Un guide paru cette année aux Etats-Unis, en pleine crise de francophobie, propose aux Américaines l’objectif inédit de « réveiller la femme française qui sommeille en elles » afin d’augmenter leur bien-être au quotidien.
« Entre Nous, A woman’s guide to finding her inner French girl », classé au rayon « développement personnel » des librairies, a pour but d’expliquer aux Américaines pourquoi la femme française possède ce style « inimitable et chic », afin de leur permettre de s’en inspirer, a expliqué la femme qui a développé le concept du livre, Karen Watts.
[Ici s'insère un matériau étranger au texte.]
(* ===== verification/Ingester.v ===== *)
(** * The ingester (src/pkg/ingester/ingester.go, instance.go, src/pkg/tenant/)

    An instance per tenant, made when it is first asked for.  Requests run at the same time: the map of instances is read
    under a read lock, and asked again under the write lock before an instance is made.  [ing_go] is one operation of one
    goroutine; a state is reached by any sequence of them. *)

From S2P Require Import Prelude Labels Symbols Head Bucket Distributor.

(** ** The map of instances *)

(** Where a goroutine is: a request of a tenant in [GetOrCreateInstance], or [Flush] and [stopping] ([all]), which visit
    the instances; [Flush] returns on the first error. *)
Inductive pc :=
  | Want (id : string) | Reading (id : string) | Missed (id : string) | Waiting (id : string) | Holding (id : string)
  | Creating (id : string) | Leaving (id : string) (r : nat + string) | Got (id : string) (r : nat + string)
  | Listing (all : bool) | Visiting (all : bool) (rest seen : list nat) (errs : list string) | Listed (all : bool) (seen : list nat) (errs : list string).

(** Instances are numbered as they are made, [in_created] has their tenants.  [in_writer] is [Some false] when a writer
    waits for the readers to leave, which keeps new readers out. *)
Record ingester := mkIngester {
  in_instances : gmap string nat; in_created : list string; in_readers : nat; in_writer : option bool; in_threads : list pc }.

Section Instances.
Context (range : gmap string nat → list (string * nat)).

Definition at_pc (i : nat) (p : pc) (s : ingester) : ingester :=
  mkIngester (in_instances s) (in_created s) (in_readers s) (in_writer s) (<[i := p]> (in_threads s)).
Definition with_lock (readers : nat) (writer : option bool) (s : ingester) : ingester :=
  mkIngester (in_instances s) (in_created s) readers writer (in_threads s).
Definition with_instance (id : string) (s : ingester) : ingester :=
  mkIngester (<[id := length (in_created s)]> (in_instances s)) (in_created s ++ [id]) (in_readers s) (in_writer s) (in_threads s).

(** A visit takes the read lock, goes through the instances in the order of the range, and gives the lock back.  [stopping] collects errors,
    [Flush] ends on the first. *)
Definition begin_visit (i : nat) (all : bool) (s : ingester) : option ingester :=
  if in_writer s is None then Some (at_pc i (Visiting all (range (in_instances s)).*2 [] []) (with_lock (S (in_readers s)) None s)) else None.
Definition visit_instance (c : option string) (all : bool) (n : nat) (rest seen : list nat) (errs : list string) : pc :=
  match c with
  | None => Visiting all rest (seen ++ [n]) errs
  | Some e => Visiting all (if all then rest else []) (seen ++ [n]) (errs ++ [e])
  end.
Lemma with_port_sets lset addr port : with_port cfg lset = Ret (addr, port) → ∀ f n, foldl spec_op f port n = if decide (n = AddressLabel ∧ addr ≠ Get lset AddressLabel) then addr else f n.
Proof.
  unfold with_port. assert (∀ s : string, String.length s > 0 → Get lset AddressLabel +:+ s ≠ Get lset AddressLabel) as Hne.
  { intros s Hs He. apply (f_equal String.length) in He. rewrite str_length_app in He. lia. }
  pose proof (Hne ":80" ltac:(cbn; lia)) as H80. pose proof (Hne ":443" ltac:(cbn; lia)) as H443. clear Hne.
  destruct (addPort _); [destruct (_ || _); [|destruct (String.eqb _ "https")]|]; intros [= <- <-]; intros f n; cbn [foldl spec_op]; try destruct (decide (n = AddressLabel));
    ((rewrite decide_True by tauto) || (rewrite decide_False by tauto)); done.
Qed.

(** What a target gets: of what relabelling left, the meta labels are gone, the address has its port, and the instance is the address if there is none. *)
Lemma populate_found params lset res lset' : populateLabels cfg params lset = Ret (Some res, Some lset') →
  relabel_Process (sc_Relabel cfg) (lb_Labels lset (scrape_sets cfg lset ++ param_sets params)) = Some lset' ∧
  Forall (λ l, value_IsValid (Value l) = true) res ∧
  ∃ addr, CheckTargetAddress addr = None ∧ addr ∈ [Get lset' AddressLabel; Get lset' AddressLabel +:+ ":80"; Get lset' AddressLabel +:+ ":443"] ∧ Get lset' AddressLabel ≠ "" ∧
  ∀ n, Get res n = if decide (n = AddressLabel) then addr
                   else if decide (n = InstanceLabel) then (if String.eqb (Get lset' n) "" then addr else Get lset' n)
                   else if is_meta n then "" else Get lset' n.
Proof.
  unfold populateLabels. intros Hp. destruct (relabel_Process _ _) as [ls|] eqn:Er; [|done]. pose proof (relabel_names _ _ _ Er) as Hnd.
  destruct (String.eqb_spec (Get ls AddressLabel) "") as [|Ha]; [done|]. destruct (with_port cfg ls) as [[addr port]|e|] eqn:Ew; [|done|done]. cbn [obind] in Hp.
  destruct (CheckTargetAddress addr) eqn:Ec; [done|]. destruct (List.find _ _) eqn:Ef; [done|]. injection Hp as <- <-. split; [done|]. split.
  { apply Forall_forall. intros l Hl%list_elem_of_In. apply (List.find_none _ _ Ef l) in Hl. by apply negb_false_iff. }
  exists addr. split; [done|]. split. { unfold with_port in Ew. destruct (addPort _); [destruct (_ || _); [|destruct (String.eqb _ "https"); [|done]]|]; injection Ew as <- _; set_solver. }
  split; [done|]. intros n. rewrite lb_Labels_Get, !foldl_app by done. pose proof address_kept as Hak. pose proof instance_kept as Hik. pose proof address_instance as Hai.
  assert (∀ f, foldl spec_op f (if String.eqb (Get ls InstanceLabel) "" then [OpSet InstanceLabel addr] else []) n = if decide (n = InstanceLabel ∧ Get ls InstanceLabel = "") then addr else f n) as Hinst.
  { intros f. destruct (String.eqb_spec (Get ls InstanceLabel) ""); cbn; repeat case_decide; naive_solver. }
  rewrite Hinst. unfold meta_dels. rewrite (foldl_spec_dels (λ n, is_meta n)), (with_port_sets _ _ _ Ew).
  destruct (decide (n = AddressLabel)) as [->|Hna].
  - rewrite decide_False by naive_solver. rewrite Hak, andb_false_r. destruct (decide (addr = Get ls AddressLabel)) as [He|He]; [by rewrite decide_False by tauto|by rewrite decide_True].
  - destruct (decide (n = InstanceLabel)) as [->|Hni].
    + rewrite Hik, andb_false_r. destruct (String.eqb_spec (Get ls InstanceLabel) ""); [rewrite decide_True by done|rewrite decide_False by naive_solver]; [done|]. by rewrite decide_False by naive_solver.
    + rewrite !decide_False by naive_solver. destruct (is_meta n) eqn:Em; [|by rewrite andb_false_r]. case_bool_decide as Hin; cbn; [done|]. by apply Get_not_elem_of.
Qed.
End PopulateTheorems.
La femme française, « une des étoiles du panthéon de la beauté et de la force féminine », est avant tout « une essence, une manière d’être, un état d’esprit – et elle existe chez chacune d’entre nous », affirme l’auteur, Debra Ollivier.
Cette Californienne estime que le secret du charme « mythique » de la femme française réside dans sa force de caractère et son individualisme, en opposition avec la tendance des Américaines à obéir aux diktats de la société de consommation.
« Il est rare qu’une Américaine ait la capacité très française de dire non – de refuser quoi que ce soit qui ne lui aille pas, que cette chose soit un job, un homme ou les dernières tendances de la saison » de prêt-à-porter, écrit l’auteur qui a habité dix ans à Paris avec son mari français et leurs deux enfants.
De Colette à Jeanne Moreau, en passant par Audrey Tautou et Simone de Beauvoir, la femme française sait s’affirmer, se cultiver, profiter des menus plaisirs de la vie, prendre son temps, privilégier la qualité plutôt que la quantité, et c’est ce qui lui donne ce style inimitable, assure Debra Ollivier.
« Pour libérer notre Française intérieure, il ne faut pas agir comme une Française ou bien (Dieu nous en garde) faire semblant d’être Française. Mais il faudrait peut-être songer à revoir notre système de valeurs », commente-t-elle.
En écoutant la Française présente dans chaque Américaine, « on pourrait vivre sa vie au lieu d’essayer de la gagner ».
« Entre nous », paru en avril en pleine guerre d’Irak, s’est vendu à environ 20.000 exemplaires en trois mois, selon Karen Watts, qui dirige la société de promotion de livres « Lark production ».
Un score plutôt satisfaisant pour un premier livre, qui, estime-t-elle, a souffert d’un déficit de publicité dû à la francophobie provoquée par l’opposition de la France à la guerre d’Irak.